John Thomas Lupton
John Thomas Lupton (1862–1933) was an American lawyer, industrialist and philanthropist who, along with Benjamin Thomas and Joseph Whitehead, obtained exclusive rights from Asa Griggs Candler to bottle and sell Coca-Cola.
Early Life[edit | edit source]
Lupton was born near Winchester, Virginia and received a degree in law from the University of Virginia. After a visit to the home of a fellow student, he settled in Chattanooga, Tennessee in 1887. Lupton soon met Elizabeth Patten, daughter of Chattem founder Zeboim Cartter Patten, and they married on November 14, 1889. They had a son named Cartter Lupton, to whom they left the bulk of their combined wealth.
Career with Coca-Cola[edit | edit source]

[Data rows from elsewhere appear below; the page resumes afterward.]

(** The region an address translates to, in terms of bounds. *)
Lemma region_of_spec a :
  match region_of a with
  | Some BootRom => ROCKET_BOOTROM_BASE <= a < ROCKET_BOOTROM_BASE + 0x2000
  | Some Clint => ROCKET_CLINT_BASE <= a < ROCKET_CLINT_BASE + 0x10000
  | Some Dram => ROCKET_DRAM_BASE <= a
  | None =>
      a < ROCKET_DRAM_BASE
      /\ ~ (ROCKET_BOOTROM_BASE <= a < ROCKET_BOOTROM_BASE + 0x2000)
      /\ ~ (ROCKET_CLINT_BASE <= a < ROCKET_CLINT_BASE + 0x10000)
  end.
Proof.
  unfold region_of, ROCKET_BOOTROM_BASE, ROCKET_CLINT_BASE, ROCKET_DRAM_BASE.
  repeat match goal with
         | |- context [Z.leb ?x ?y] => destruct (Z.leb_spec x y)
         | |- context [Z.ltb ?x ?y] => destruct (Z.ltb_spec x y)
         end; cbn [andb]; lia.
Qed.

(** Inside its region the offset is computed without wrap-around. *)
Lemma uio_offset_of_exact a r :
  U64.in_range a -> region_of a = Some r ->
  uio_offset_of a = region_window_offset r + (a - region_base r).
Proof.
  intros Ha Hr. unfold uio_offset_of. rewrite Hr.
  pose proof (region_of_spec a) as Hs. rewrite Hr in Hs.
  unfold U64.in_range in Ha. rewrite U64Facts.modulus_eq in Ha.
  unfold U64.add, U64.sub, U64.wrap. rewrite U64Facts.modulus_eq.
  destruct r; cbn [region_window_offset region_base];
    unfold UIO_BOOTROM_OFFSET, UIO_CLINT_OFFSET, UIO_DRAM_OFFSET,
      ROCKET_BOOTROM_BASE, ROCKET_CLINT_BASE, ROCKET_DRAM_BASE in *;
    rewrite (Z.mod_small (a - _)) by lia; apply Z.mod_small; lia.
Qed.

(** ** The bounds check, in exact arithmetic *)

Ltac unfold_layout :=
  unfold UIO_BOOTROM_OFFSET, UIO_CLINT_OFFSET, UIO_DRAM_OFFSET,
    ROCKET_BOOTROM_BASE, ROCKET_CLINT_BASE, ROCKET_DRAM_BASE in *.

Ltac leb_to_prop :=
  repeat match goal with
         | |- context [Z.gtb ?x ?y] => rewrite (Z.gtb_ltb x y)
         | H : context [Z.gtb ?x ?y] |- _ => rewrite (Z.gtb_ltb x y) in H
         | |- context [Z.leb ?x ?y] => destruct (Z.leb_spec x y)
         | |- context [Z.ltb ?x ?y] => destruct (Z.ltb_spec x y)
         | H : context [Z.leb ?x ?y] |- _ => destruct (Z.leb_spec x y)
         | H : context [Z.ltb ?x ?y] |- _ => destruct (Z.ltb_spec x y)
         end.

After his marriage, Lupton took a job as legal counsel to the Chattanooga Medicine Company (now Chattem), eventually becoming company vice president and treasurer. Whitehead, Lupton, and Thomas were the primary investors in the Dixie Coca-Cola Bottling Company, the first Coca-Cola bottling plant in the United States. Following the business' rapid success, the partners divided the country into territories and gave various family members responsibility over them and began selling bottling franchises. By 1909, nearly 400 bottling operations had been opened. Lupton's grandson sold the family's bottling operations back to Coca-Cola in 1986 for $1.4 billion in cash.